As the answer, set down the lines below from the one containing "(** * Properties *)" through the one containing "Comm.Datagram d =>", exactly and inclusively, and no others.

-*-

Definition flush_send_queue (q : list frame) : list frame :=
  if (5 <? length q)%nat then drop_oldest q else q.

(** [num_chunks = len(audio_processed) // 320] and
    [chunk_320 = audio_processed[i*320:(i+1)*320]]. *)
Definition chunks_320 (audio : frame) : list frame :=
  map (fun i => firstn 320 (skipn (i * 320) audio)) (seq 0 (length audio / 320)).

Section Send.
Variable opus_encode : list Z -> nat -> res packet.
Variable sendto : packet -> res unit.

(** [for i in range(num_chunks): if self.comm.send(chunk_320): packets_sent += 1]
    over the datagrams on the wire and the counter. *)
Definition send_chunks (wire : list packet) (sent : nat) (audio : frame)
  : list packet * nat :=
  fold_left (fun '(w, n) chunk =>
               let '(w', ok) := Comm.send opus_encode sendto w chunk in
               (w', if ok then S n else n))
            (chunks_320 audio) (wire, sent).
End Send.


Section Recv.
Variable fir : list Q -> nat -> nat -> nat -> Q.
Variable opus_decode : packet -> nat -> res (list Z).

End Recv.

End PublicWifi.

(** * Properties *)

(** ** Sanity checks of the embedding on small inputs *)

Example comm_frame_size_320 : Codec.comm_frame_size = 320%nat.
Proof. reflexivity. Qed.

Example out_len_960_down : Resample.out_len 960 1 3 = 320%nat.
Proof. reflexivity. Qed.

Example out_len_320_up : Resample.out_len 320 3 1 = 960%nat.
Proof. reflexivity. Qed.

Example round_third_small :
  map Resample.round_third [0; 1; 2; 3; 4; 5]%nat = [0; 0; 1; 1; 1; 2]%nat.
Proof. reflexivity. Qed.

(** ** Transport receive *)

(** C1: [AudioComm.receive] never raises: a datagram gives the decoded frame
    ([OpusCodec.decode] of it, itself 320 zeros when opuslib fails); a timeout
    or a socket error gives 320 zero samples. *)
Theorem receive_never_raises :
  forall (opus_decode : packet -> nat -> res (list Z)) c o,
    exists c' fr,
      Comm.receive opus_decode c o = (c', Ok fr) /\
      match o with
      | Comm.Datagram d =>
          match opus_decode d 320%nat with
          | Ok pcm => fr = Codec.from_pcm pcm
          | Raise _ => fr = zeros 320 /\ length fr = 320%nat
          end
      | _ => fr = zeros 320 /\ length fr = 320%nat
      end.
Proof.
  intros dec c [d| |]; unfold Comm.receive, Comm.receive_try.
  - unfold Codec.decode; rewrite comm_frame_size_320.
    destruct (dec d 320%nat) as [pcm|e]; eexists; eexists; split; try reflexivity.
    split; [reflexivity | apply repeat_length].
  - eexists; eexists; split; [reflexivity | split; [reflexivity | apply repeat_length]].
  - eexists; eexists; split; [reflexivity | split; [reflexivity | apply repeat_length]].
Qed.

(** ** Bypass *)

(** C7: [BypassProcessor.process] returns its input unchanged. *)
Theorem bypass_identity : forall x, Processors.bypass_process x = x.
Proof. reflexivity. Qed.

(** ** Processor toggle *)

Lemma toggle_body_idx_lt :
  forall procs s line,
    procs <> [] -> (Duplex.current_idx s < length procs)%nat ->
    (Duplex.current_idx (Duplex.toggle_body procs s line) < length procs)%nat.
Proof.
  intros procs s line Hne Hlt. unfold Duplex.toggle_body.
  destruct (String.eqb line "q"); simpl; [exact Hlt|].
  apply Nat.mod_upper_bound. destruct procs; [congruence | simpl; lia].
Qed.

Lemma toggle_thread_idx_lt :
  forall procs lines s,
    procs <> [] -> (Duplex.current_idx s < length procs)%nat ->
    (Duplex.current_idx (Duplex.toggle_thread procs s lines) < length procs)%nat.
Proof.
  intros procs lines. induction lines as [|l rest IH]; intros s Hne Hlt; simpl;
    destruct (Duplex.running s); auto.
  apply IH; [exact Hne | apply toggle_body_idx_lt; assumption].
Qed.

-*-

* _Task output_
(** * Properties *)

(** ** Sanity checks of the embedding on small inputs *)

Example comm_frame_size_320 : Codec.comm_frame_size = 320%nat.
Proof. reflexivity. Qed.

Example out_len_960_down : Resample.out_len 960 1 3 = 320%nat.
Proof. reflexivity. Qed.

Example out_len_320_up : Resample.out_len 320 3 1 = 960%nat.
Proof. reflexivity. Qed.

Example round_third_small :
  map Resample.round_third [0; 1; 2; 3; 4; 5]%nat = [0; 0; 1; 1; 1; 2]%nat.
Proof. reflexivity. Qed.

(** ** Transport receive *)

(** C1: [AudioComm.receive] never raises: a datagram gives the decoded frame
    ([OpusCodec.decode] of it, itself 320 zeros when opuslib fails); a timeout
    or a socket error gives 320 zero samples. *)
Theorem receive_never_raises :
  forall (opus_decode : packet -> nat -> res (list Z)) c o,
    exists c' fr,
      Comm.receive opus_decode c o = (c', Ok fr) /\
      match o with
      | Comm.Datagram d =>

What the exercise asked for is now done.